Christine Janis, a Brown Univesity professor and lead researcher in the study, worked with colleagues to analyze and understand the evolutionary progression of dog elbows and teeth ranging between 40 million and 2 million years old.
They learned that, over time, as global climates become colder and dense forest gave way to grasslands, certain species of cats started to develop elbows proficient in long-distance running.
This evolution made it possible for dogs to run long distances in grasslands in order to catch their prey, which they capture not with the surprise-attack style of their feline predecessors but with brute speed and determination.

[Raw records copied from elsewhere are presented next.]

(** An install call in the trace comes from an installable entry. *)
Lemma meta_lib_impl_in_calls table o fn :
  meta_lib_impl o fn ∈ table ≫= entry_calls rt <->
  (o, fn) ∈ table /\ installable rt o = true.
Proof.
  rewrite list_elem_of_bind. split.
  - intros ([o' fn'] & Hcall & Hentry). unfold entry_calls in Hcall. simpl in Hcall.
    apply elem_of_cons in Hcall as [Hcall|Hcall]; [discriminate|].
    apply elem_of_cons in Hcall as [Hcall|Hcall]; [discriminate|].
    destruct (installable rt o') eqn:Hok; [|inversion Hcall].
    apply list_elem_of_singleton in Hcall. injection Hcall as -> ->. auto.
  - intros [Hentry Hok]. exists (o, fn). split; [|exact Hentry].
    unfold entry_calls. simpl. rewrite Hok. right. right. left.
Qed.

Lemma py_impl_in_calls table o fn :
  py_impl o Meta fn ∈ table ≫= entry_calls rt <-> (o, fn) ∈ table.
Proof.
  rewrite list_elem_of_bind. split.
  - intros ([o' fn'] & Hcall & Hentry). unfold entry_calls in Hcall. simpl in Hcall.
    apply elem_of_cons in Hcall as [Hcall|Hcall]; [injection Hcall as -> ->; exact Hentry|].
    apply elem_of_cons in Hcall as [Hcall|Hcall]; [discriminate|].
    destruct (installable rt o'); [|inversion Hcall].
    apply list_elem_of_singleton in Hcall. discriminate.
  - intros Hentry. exists (o, fn). split; [left | exact Hentry].
Qed.

End activation_facts.


(** Membership in a list written out. *)
Ltac find_entry := first [left | right; find_entry].
Lemma ui_sends_with_if key {A : Type} (b : bool) (m1 m2 : UM A) :
  ui_sends_with key m1 -> ui_sends_with key m2 ->
  ui_sends_with key (if b then m1 else m2).
Proof. now destruct b. Qed.

Lemma ui_sends_with_try_except key {A : Type} (body : UM A) on_flux on_exception :
  ui_sends_with key body ->
  (forall msg, ui_sends_with key (on_flux msg)) ->
  (forall msg, ui_sends_with key (on_exception msg)) ->
  ui_sends_with key (try_except body on_flux on_exception).
Proof.
  intros Hb Hf He ui t. unfold try_except.
  destruct (Hb ui t) as (new & Ht & Hnew).
  destruct (body ui t) as [[[a | e |] ui1] t1]; simpl in Ht; subst t1;
    try (now exists new).
  assert (forall (h : list fragment -> UM A), (forall msg, ui_sends_with key (h msg)) ->
            forall msg, exists new0, snd (h msg ui1 (t ++ new)) = t ++ new0 /\
                                     Forall (carries key) new0) as Hhandler.
  { intros h Hh msg. destruct (Hh msg ui1 (t ++ new)) as (new' & Ht' & Hnew').
    exists (new ++ new'). rewrite Ht', app_assoc. split; [reflexivity |].
    now apply Forall_app. }
  destruct e as [[msg r | b] | n | msg]; now apply Hhandler.
Qed.

Lemma ui_sends_with_try_except_any key {A : Type} (body : UM A) on_exception :
  ui_sends_with key body ->
  (forall msg, ui_sends_with key (on_exception msg)) ->
  ui_sends_with key (try_except_any body on_exception).
Proof.
  intros Hb He ui t. unfold try_except_any.
  destruct (Hb ui t) as (new & Ht & Hnew).
  destruct (body ui t) as [[[a | e |] ui1] t1]; simpl in Ht; subst t1;
    try (now exists new).
  destruct (He (str_of e) ui1 (t ++ new)) as (new' & Ht' & Hnew').
  exists (new ++ new'). rewrite Ht', app_assoc. split; [reflexivity |].
  now apply Forall_app.
Qed.

Lemma ui_sends_with_in_auto_refresh_states key status :
  ui_sends_with key (in_auto_refresh_states status).
Proof. apply ui_sends_with_quiet. intros ui t. now destruct status. Qed.
Definition pending_header_dict (h : PendingHeader) : HeaderDict :=
  {| hd_coinbase := ph_coinbase h;
     hd_number := ph_number h;
     hd_gas_limit := ph_gas_limit h;
     hd_gas_used := ph_gas_used h;
     hd_timestamp := Some (ph_timestamp h);
     hd_time := None;
     hd_prev_randao := ph_prev_randao h;
     hd_difficulty := ph_difficulty h;
     hd_base_fee_per_gas := ph_base_fee_per_gas h;
     hd_excess_blob_gas := ph_excess_blob_gas h |}.

Definition mined_header_dict (block_header : Header) : HeaderDict :=
  {| hd_coinbase := coinbase block_header;
     hd_number := number block_header;
     hd_gas_limit := gas_limit block_header;
     hd_gas_used := Some (gas_used block_header);
     hd_timestamp := None;
     hd_time := Some (timestamp block_header);
     hd_prev_randao := prev_randao block_header;
     hd_difficulty := difficulty block_header;
     hd_base_fee_per_gas := base_fee_per_gas block_header;
     hd_excess_blob_gas := excess_blob_gas block_header |}.

(** [block_number or n] *)
Definition int_or (block_number : option Z) (n : Z) : Z :=
  match block_number with
  | Some k => if k =? 0 then n else k
  | None => n
  end.
(** X6: on any sequence, sorted or not, each search throws exactly on the
    empty sequence and otherwise returns one of the points of the
    sequence. *)
Theorem findClosestPoint_member (data : Area) (referencePointX : Q) :
  (findClosestPointLeft data referencePointX = None <-> data = []) /\
  (findClosestPointRight data referencePointX = None <-> data = []) /\
  (forall p, findClosestPointLeft data referencePointX = Some p -> In p data) /\
  (forall p, findClosestPointRight data referencePointX = Some p -> In p data).
Proof.
  unfold findClosestPointLeft, findClosestPointRight, reduceRight, reduce.
  rewrite closerLeft_pick, closerRight_pick.
  split; [|split; [|split]].
  - destruct data; split; try discriminate; reflexivity.
  - destruct (rev data) as [|last rest] eqn:Hrev.
    + split; [intros _|reflexivity].
      rewrite <- (rev_involutive data), Hrev. reflexivity.
    + split; [discriminate|]. intros ->. discriminate.
  - destruct data as [|first rest]; [discriminate|].
    intros p H. injection H as <-. apply fold_pick_member.
  - destruct (rev data) as [|last rest] eqn:Hrev; [discriminate|].
    intros p H. injection H as <-. apply in_rev. rewrite Hrev.
    apply fold_pick_member.
Qed.

(** X6 on the empty sequence. *)
Lemma findClosestPoint_member_witness :
  findClosestPointLeft [] 0 = None /\ findClosestPointRight [] 0 = None.
Proof.
  split.
  - now apply (proj1 (findClosestPoint_member [] 0)).
  - now apply (proj1 (proj2 (findClosestPoint_member [] 0))).
Defined.

(** X7: on an ascending sequence with a point strictly left of the
    reference and a point at or right of it, the two searches return
    neighbours that enclose the reference: no point of the sequence lies
    strictly between them. *)
Theorem findClosestPoint_encloses (data : Area) (referencePointX : Q) :
  ascending data ->
  (exists q, In q data /\ px q < referencePointX) ->
  (exists q, In q data /\ referencePointX <= px q) ->
  exists l r,
    findClosestPointLeft data referencePointX = Some l /\
    findClosestPointRight data referencePointX = Some r /\
    px l < referencePointX /\ referencePointX <= px r /\
    forall q, In q data -> ~ (px l < px q /\ px q < px r).
Proof.
  intros Hasc Hleft Hright.
  destruct (findClosestPointLeft_sorted data referencePointX Hasc Hleft)
    as (l & Hl & _ & Hlt & Hmax).
  destruct (findClosestPointRight_sorted data referencePointX Hasc Hright)
    as (r & Hr & _ & Hle & Hmin).
  exists l, r. repeat split; try assumption.
  intros q Hq (Hlq & Hqr).
  destruct (Qlt_le_dec (px q) referencePointX) as [Hside|Hside].
  - specialize (Hmax q Hq Hside). lra.
  - specialize (Hmin q Hq Hside). lra.
Qed.
(** * PyExpLabSys: the UDP data sockets and the websocket relay

    A shallow embedding of

    - [PyExpLabSys/common/sockets.py]: the pull sockets
      ([CommonDataPullSocket], [DataPullSocket], [DateDataPullSocket],
      [LiveSocket], [PullUDPHandler]) and the push socket
      ([DataPushSocket], [PushUDPHandler]);
    - [machines/websocketserver/websocket_server.py]: the websocket handler
      ([CinfWebSocketHandler]) and the UDP poller ([UDPConnection]).

    The module variable [DATA] is a [gmap] from the port (or from
    [host:port]) to the dictionary of the socket, which is a record; the
    dictionaries keyed by codename inside it are [gmap string _].  The
    dictionaries that the push socket stores and hands out are objects of a
    heap.  Exceptions are values of type [exn] carried by [result], and a
    function that changes [DATA] returns the new [DATA] besides.  Python
    floats are IEEE binary64 numbers, that is Rocq's primitive [float].
    What belongs to the interpreter and its library rather than to the
    repository ([int], [float], [str] of a float, [repr], [json.loads]) is a
    field of the class [PyRuntime]; the time read by [time.time()] and the
    answers of the network are arguments. *)

From stdpp Require Import base option list gmap strings.
From Stdlib Require Import ZArith Ascii String Floats DecimalString.

Set Warnings "-register-all,-clear-no-such-hyp".
Local Open Scope Z_scope.
Local Open Scope string_scope.

(** ** Python strings *)

Module PyStr.

(** [s.count(c)] for a one-character [c]. *)
Fixpoint count (c : ascii) (s : string) : nat :=
  match s with
  | EmptyString => 0%nat
  | String a rest => ((if decide (a = c) then 1 else 0) + count c rest)%nat
  end.

(** [c in s] for a one-character [c]. *)
Fixpoint contains (c : ascii) (s : string) : bool :=
  match s with
  | EmptyString => false
  | String a rest => if decide (a = c) then true else contains c rest
  end.

(** [s.split(c)] for a one-character separator: never the empty list. *)
Fixpoint split (c : ascii) (s : string) : list string :=
  match s with
  | EmptyString => [EmptyString]
  | String a rest =>
      if decide (a = c) then EmptyString :: split c rest
      else match split c rest with
           | [] => [String a EmptyString]
           | piece :: pieces => String a piece :: pieces
           end
  end.

(** [sep.join(pieces)]. *)
Fixpoint join (sep : string) (pieces : list string) : string :=
  match pieces with
  | [] => ""
  | [piece] => piece
  | piece :: rest => piece +:+ sep +:+ join sep rest
  end.

(** [s.startswith(prefix)]. *)
Definition startswith (prefix s : string) : bool := String.prefix prefix s.

(** [str(n)] of an integer. *)
Definition of_Z (z : Z) : string := NilZero.string_of_int (Z.to_int z).
Definition of_nat (n : nat) : string := of_Z (Z.of_nat n).

End PyStr.
(* Shallow embedding of rtl-sdr-audio.c (sdr_callback, sighandler and the
   tail of main) and proofs about its decimation / demodulation pipeline.

   Modelling choices:
   - the raw buffer [unsigned char *iqBuffer] is a [list Byte.byte]; a read
     past its end is undefined behaviour in C and is the [None] branch here;
   - the global [float g_audio_buffer[AUDIO_BUFFER_LENGTH * AUDIO_CHANNELS]]
     is a [list Q] carried in the program state; a write past its end is the
     [None] branch;
   - [double] arithmetic on samples is modelled exactly over [Q] (rounding
     is not modelled); [sqrt] and the running peak [maxA] are real numbers;
   - the two observable effects of a callback, the level meter printed on
     stderr and [snd_pcm_writei], are events appended to a trace. *)

From Stdlib Require Import Strings.Byte String Ascii.
From Stdlib Require Import List Arith Lia ZArith QArith Qreals Reals Lra Lqa.
Import ListNotations.

(** Linear arithmetic over [Q] and over [R]. *)
Ltac qlra := Lqa.lra.
Ltac rlra := Lra.lra.
Ltac qnra := Lqa.nra.

Open Scope nat_scope.

(* ------------------------------------------------------------------------ *)
(** * Constants (lines 33-51) *)

Definition AUDIO_CHANNELS : nat := 2.
Definition AUDIO_BUFFER_LENGTH : nat := 16384.
Definition SDR_SAMPLE_RATIO : nat := 5.
Definition SDR_BUFFER_LENGTH : nat := AUDIO_BUFFER_LENGTH * SDR_SAMPLE_RATIO * 2.

(* ------------------------------------------------------------------------ *)
(** * Program state *)

(** Observable effects. [ev_meter maxA] is the level bar printed by
    [fprintf(stderr, "\33[2K\r%0*d\r", (int)(maxA * 30), 0)]; its width is
    derived from [maxA]. [ev_pcm_write buf n] is
    [snd_pcm_writei(g_audio_handle, g_audio_buffer, n)]. [ev_cancel_async] is
    [rtlsdr_cancel_async(sdr_dev)]. *)
Inductive event : Type :=
| ev_meter (maxA : R)
| ev_pcm_write (buf : list Q) (frames : nat)
| ev_cancel_async.

Record state : Type := mk_state {
  do_exit : bool;               (* static int do_exit *)
  audio_channel : Z;            (* static int audio_channel: 0 both, 1 left, 2 right *)
  g_audio_buffer : list Q;      (* float g_audio_buffer[...] *)
  trace : list event            (* effects performed so far *)
}.

(** The fixed size of the global audio buffer. *)
Definition wf_state (st : state) : Prop :=
  length (g_audio_buffer st) = AUDIO_BUFFER_LENGTH * AUDIO_CHANNELS.

(** Zero-initialised globals, with a given channel routing. *)
Definition init_state (ch : Z) : state :=
  mk_state false ch (repeat 0%Q (AUDIO_BUFFER_LENGTH * AUDIO_CHANNELS)) [].

(* ------------------------------------------------------------------------ *)
(** * Array accesses *)

(** [iqBuffer[idx]], [None] when past the end of the buffer. *)
Definition iq_read (iq : list byte) (idx : nat) : option byte := nth_error iq idx.

(** [g_audio_buffer[idx] = v], [None] when past the end of the array. *)
Fixpoint store (buf : list Q) (idx : nat) (v : Q) : option (list Q) :=
  match buf, idx with
  | [], _ => None
  | _ :: t, 0 => Some (v :: t)
  | h :: t, S idx' => option_map (cons h) (store t idx' v)
  end.

Notation "'let*' x := m 'in' k" :=
  (match m with Some x => k | None => None end)
  (at level 200, x pattern, m at level 100, right associativity).

(* ------------------------------------------------------------------------ *)
(** * sdr_callback (lines 76-104) *)

(** [(double)(((b & 0xFF) - 127.5) / 127.5)] *)
Definition sample_value (b : byte) : Q :=
  (inject_Z (Z.land (Z.of_nat (Byte.to_nat b)) 255) - (255 # 2)) / (255 # 2).
(** * asset-graph: an in-memory property graph (package [assets], graph.go)

    A shallow embedding of the graph store and of its connection finder,
    followed by the properties of the store that the specification states.

    The store is modelled sequentially: the [sync.RWMutex] embedded in
    [Graph] serialises the critical sections and carries no data, so it has
    no counterpart here.  Go maps are [gmap]s keyed by [string]; a
    [map[string]struct{}] used as a set is a [gset string]. *)

From Stdlib Require Import Strings.Byte.
From stdpp Require Import gmap strings list fin_maps.

#[local] Set Warnings "-clear-no-such-hyp".

Open Scope string_scope.
Open Scope list_scope.

(** ** Errors

    [errors.New] makes a leaf error, [fmt.Errorf] with a [%w] verb makes an
    error that carries its rendered text and wraps another one. *)

Inductive error : Type :=
| errors_New (text : string)
| fmt_Errorf (text : string) (wrapped : error).

Definition Error (e : error) : string :=
  match e with
  | errors_New text => text
  | fmt_Errorf text _ => text
  end.

Definition Unwrap (e : error) : option error :=
  match e with
  | errors_New _ => None
  | fmt_Errorf _ wrapped => Some wrapped
  end.

#[global] Instance error_eq_dec : EqDecision error.
Proof. solve_decision. Defined.

(** [errors.Is]: walk the chain of wrapped errors looking for [target]. *)
Fixpoint errors_Is (e target : error) : bool :=
  if decide (e = target) then true
  else match e with
       | errors_New _ => false
       | fmt_Errorf _ wrapped => errors_Is wrapped target
       end.

Definition ErrNotFound : error :=
  errors_New "could not find an element matching the request".

(** ** Nodes and relationships *)

(** Modelled from the spec: the declaration of [Node] is not part of
    graph.go.  graph.go reads the unexported field [id], the exported field
    [Body] and the getters [GetID], [GetName] and [GetLabel]; section 3 of
    the specification gives a node an identity, a name, a label and an
    opaque byte payload. *)
Record Node : Type := mkNode {
  id : string;
  name : string;
  label : string;
  Body : list byte;
}.

Definition GetID (n : Node) : string := id n.
Definition GetName (n : Node) : string := name n.
Definition GetLabel (n : Node) : string := label n.

(** The Go zero value [Node{}]. *)
Definition Node_zero : Node := mkNode "" "" "" [].

(** Modelled from the spec: the declaration of [Relationship] is not part of
    graph.go.  graph.go reads the fields [ID], [From], [To] and [Label];
    section 3 of the specification adds the snapshot of the name and label
    of both endpoints taken when the relationship is created. *)
Record Relationship : Type := mkRelationship {
  ID : string;
  From : string;
  To : string;
  Label : string;
  FromName : string;
  FromLabel : string;
  ToName : string;
  ToLabel : string;
}.

(** The Go zero value [Relationship{}]. *)
Definition Relationship_zero : Relationship :=
  mkRelationship "" "" "" "" "" "" "" "".

#[global] Instance byte_eq_dec' : EqDecision byte := Byte.byte_eq_dec.
#[global] Instance Node_eq_dec : EqDecision Node.
Proof. solve_decision. Defined.
#[global] Instance Relationship_eq_dec : EqDecision Relationship.
Proof. solve_decision. Defined.

(** Modelled from the spec: [newNode] is not part of graph.go.  It asks the
    identity generator of section 4.1 for an identity and builds the node
    from it and from the caller's name, label and body.  The generator draws
    from a process-wide random source; the identity it returns is the
    argument [uid] here, so that every outcome of the generator is covered. *)
Definition newNode (uid : string) (name label : string) (body : list byte) : Node :=
  mkNode uid name label body.

(** Modelled from the spec: [newRelationship] is not part of graph.go.  It
    records the identities of the two endpoints, the label, and the
    snapshot of the endpoints' names and labels, under a generated identity
    (the argument [uid], as for [newNode]). *)
Definition newRelationship (uid : string) (from to : Node) (label : string) : Relationship :=
  mkRelationship uid (GetID from) (GetID to) label
    (GetName from) (GetLabel from) (GetName to) (GetLabel to).

(** ** Filters *)

Definition FilterNodes : Type := Node → bool.

(** The loop of [FilterNodesByLabel] and [FilterNodesByName]: return [true]
    at the first element equal to [x], [false] when the range is over. *)
Fixpoint anyEqual (x : string) (xs : list string) : bool :=
  match xs with
  | [] => false
  | y :: ys => if String.eqb x y then true else anyEqual x ys
  end.

Definition FilterNodesByLabel (labels : list string) : FilterNodes :=
  λ node, anyEqual (GetLabel node) labels.

Definition FilterNodesByName (names : list string) : FilterNodes :=
  λ node, anyEqual (GetName node) names.

Definition FilterRelationship : Type := Relationship → bool.

Definition FilterRelByLabel (label : string) : FilterRelationship :=
  λ rel, String.eqb (Label rel) label.

Definition FilterRelByTo (toID : string) : FilterRelationship :=
  λ rel, String.eqb (To rel) toID.

Definition FilterRelByFrom (fromID : string) : FilterRelationship :=
  λ rel, String.eqb (From rel) fromID.

(** The inner loop of [ListNodes] and [ListRelationships]: [matches] starts
    [true] and the first failing clause sets it to [false] and breaks. *)
Fixpoint matchesAll {A : Type} (where_ : list (A → bool)) (item : A) : bool :=
  match where_ with
  | [] => true
  | clause :: rest => if clause item then matchesAll rest item else false
  end.

(** ** The graph store *)

Record Graph : Type := mkGraph {
  nodes : gmap string Node;
  relationships : gmap string Relationship;
}.

Definition NewGraph : Graph := mkGraph ∅ ∅.

Definition InsertNode (g : Graph) (uid : string) (name label : string)
    (body : list byte) : Graph * Node :=
  let node := newNode uid name label body in
  (mkGraph (<[id node := node]> (nodes g)) (relationships g), node).

Definition GetNodeByID (g : Graph) (id : string) : Node * option error :=
  match nodes g !! id with
  | None =>
      (Node_zero,
       Some (fmt_Errorf (Error ErrNotFound +:+ "; node with id '" +:+ id +:+ "'")
                        ErrNotFound))
  | Some item => (item, None)
  end.

Definition UpdateNode (g : Graph) (nodeID : string) (body : list byte)
    : Graph * (Node * option error) :=
  match nodes g !! nodeID with
  | None =>
      (g, (Node_zero,
           Some (fmt_Errorf (Error ErrNotFound +:+ "; node with id '" +:+ nodeID +:+ "'")
                            ErrNotFound)))
  | Some node =>
      let node := mkNode (id node) (name node) (label node) body in
      (mkGraph (<[id node := node]> (nodes g)) (relationships g), (node, None))
  end.

Definition DeleteNode (g : Graph) (nodeID : string) : Graph * option error :=
  match nodes g !! nodeID with
  | None =>
      (g, Some (fmt_Errorf (Error ErrNotFound +:+ "; node with id '" +:+ nodeID +:+ "'")
                           ErrNotFound))
  | Some node => (mkGraph (delete (id node) (nodes g)) (relationships g), None)
  end.

(** [AddRelationship] looks both endpoints up in the store by the identity
    of the caller's values and builds the relationship from what the store
    returned.  [uid] is the identity [newRelationship] draws. *)
Definition AddRelationship (g : Graph) (uid : string) (from to : Node)
    (label : string) : Graph * (Relationship * option error) :=
  match GetNodeByID g (GetID from) with
  | (_, Some err) =>
      (g, (Relationship_zero,
           Some (fmt_Errorf ("getNodeByID " +:+ GetID from +:+ "; " +:+ Error err) err)))
  | (fromNode, None) =>
      match GetNodeByID g (GetID to) with
      | (_, Some err) =>
          (g, (Relationship_zero,
               Some (fmt_Errorf ("getNodeByID " +:+ GetID to +:+ "; " +:+ Error err) err)))
      | (toNode, None) =>
          let rel := newRelationship uid fromNode toNode label in
          (mkGraph (nodes g) (<[ID rel := rel]> (relationships g)), (rel, None))
      end
  end.

Definition GetRelationshipByID (g : Graph) (id : string)
    : Relationship * option error :=
  match relationships g !! id with
  | None =>
      (Relationship_zero,
       Some (fmt_Errorf (Error ErrNotFound +:+ "; relationship with id '" +:+ id +:+ "'")
                        ErrNotFound))
  | Some item => (item, None)
  end.

(** ** The identity generator *)

(** Modelled from the spec: the identity generator is not part of graph.go.
    Section 4.1 of the specification asks for an identifier that never
    collides with any other identifier the generator has produced, from a
    process-wide source, total and infallible.  A generator is modelled as
    any function from the set of the identities produced so far to an
    identity that is not among them; the set is the state of the source. *)
Record IdentityGenerator : Type := mkIdentityGenerator {
  generate : gset string → string;
  generate_fresh : ∀ issued : gset string, generate issued ∉ issued;
}.

(** One call of the generator: the identity and the new state. *)
Definition newIdentity (G : IdentityGenerator) (issued : gset string)
    : string * gset string :=
  (generate G issued, {[generate G issued]} ∪ issued).

(** [InsertNode] with the identity that [newNode] draws from the
    generator. *)
Definition InsertNode_gen (G : IdentityGenerator) (issued : gset string)
    (g : Graph) (name label : string) (body : list byte)
    : gset string * (Graph * Node) :=
  let '(uid, issued') := newIdentity G issued in
  (issued', InsertNode g uid name label body).

(** [AddRelationship] with the identity that [newRelationship] draws from
    the generator.  [newRelationship] is called after both lookups have
    succeeded: a call that fails does not reach the generator, and what it
    returns does not depend on an identity. *)
Definition AddRelationship_gen (G : IdentityGenerator) (issued : gset string)
    (g : Graph) (from to : Node) (label : string)
    : gset string * (Graph * (Relationship * option error)) :=
  let '(uid, issued') := newIdentity G issued in
  let result := AddRelationship g uid from to label in
  match result.2.2 with
  | Some _ => (issued, result)
  | None => (issued', result)
  end.

(** Every identity under which the store holds an entry has been produced
    by the generator. *)
Definition identities_issued (issued : gset string) (g : Graph) : Prop :=
  dom (nodes g) ⊆ issued ∧ dom (relationships g) ⊆ issued.

(** The states of a process that uses one store: the generator may have
    produced identities before the store was made, and every insertion
    draws its identity from it. *)
Inductive running (G : IdentityGenerator) : gset string → Graph → Prop :=
| running_NewGraph issued : running G issued NewGraph
| running_InsertNode issued g name label body :
    running G issued g →
    running G (InsertNode_gen G issued g name label body).1
              (InsertNode_gen G issued g name label body).2.1
| running_UpdateNode issued g nodeID body :
    running G issued g → running G issued (UpdateNode g nodeID body).1
| running_DeleteNode issued g nodeID :
    running G issued g → running G issued (DeleteNode g nodeID).1
| running_AddRelationship issued g from to label :
    running G issued g →
    running G (AddRelationship_gen G issued g from to label).1
              (AddRelationship_gen G issued g from to label).2.1.

(** A generator: stdpp's choice of a string outside of a finite set. *)
Definition fresh_generator : IdentityGenerator :=
  mkIdentityGenerator fresh is_fresh.

(** ** Iterating over a Go map

    [for _, item := range m] visits every entry of [m] once, in an order
    the language leaves unspecified.  The order is the parameter [range] of
    the functions below; the properties are proved for every [range] that
    enumerates the entries of the map (hypothesis [range_perm] of section
    [Properties]).  [map_to_list] is one such order. *)

Definition range_order : Type := ∀ A : Type, gmap string A → list (string * A).

(** ** Chains *)

(** [ChainLink] is a linked list item; [next] is a pointer that may be nil. *)
#[warnings="-register-all"]
Inductive ChainLink : Type :=
| mkChainLink (node : Node) (rel : Relationship) (next : option ChainLink).

Definition node (c : ChainLink) : Node :=
  match c with mkChainLink node _ _ => node end.
Definition rel (c : ChainLink) : Relationship :=
  match c with mkChainLink _ rel _ => rel end.
Definition next (c : ChainLink) : option ChainLink :=
  match c with mkChainLink _ _ next => next end.

(** [copyMap] builds a new set and adds every key of [m] to it. *)
Definition copyMap (m : gset string) : gset string :=
  foldl (λ n k, {[k]} ∪ n) ∅ (elements m).

Section Store.
Variable range : range_order.

Definition ListNodes (g : Graph) (where_ : list FilterNodes) : list Node :=
  foldl (λ matchingNodes kv,
           let item := kv.2 in
           if matchesAll where_ item then matchingNodes ++ [item]
           else matchingNodes)
        [] (range Node (nodes g)).

Definition ListRelationships (g : Graph) (filters : list FilterRelationship)
    : list Relationship :=
  foldl (λ matchingRelationships kv,
           let item := kv.2 in
           if matchesAll filters item then matchingRelationships ++ [item]
           else matchingRelationships)
        [] (range Relationship (relationships g)).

The specific mechanism for this change is located in the elbow joint, which, in cats is used “for grabbing and wrestling prey” while in dogs the same joint is “pointed downwards” and was designed for “endurance running.”
Cats have elbows that allow their front paws to swivel for grabbing and wrestling prey. Dogs were once made the same way, but then developed a structure that always pointed downwards and was specialised for endurance running.
Dogs’ teeth evolved as well, becoming tougher and stronger in order to deal with the harder surface of the grasslands on which they attacked their prey.
One researcher from the study told Forbes that the ancient world was home to a wider variety of dog species, with come dogs resembling cat-like animals hyena-like species that were specialized predators.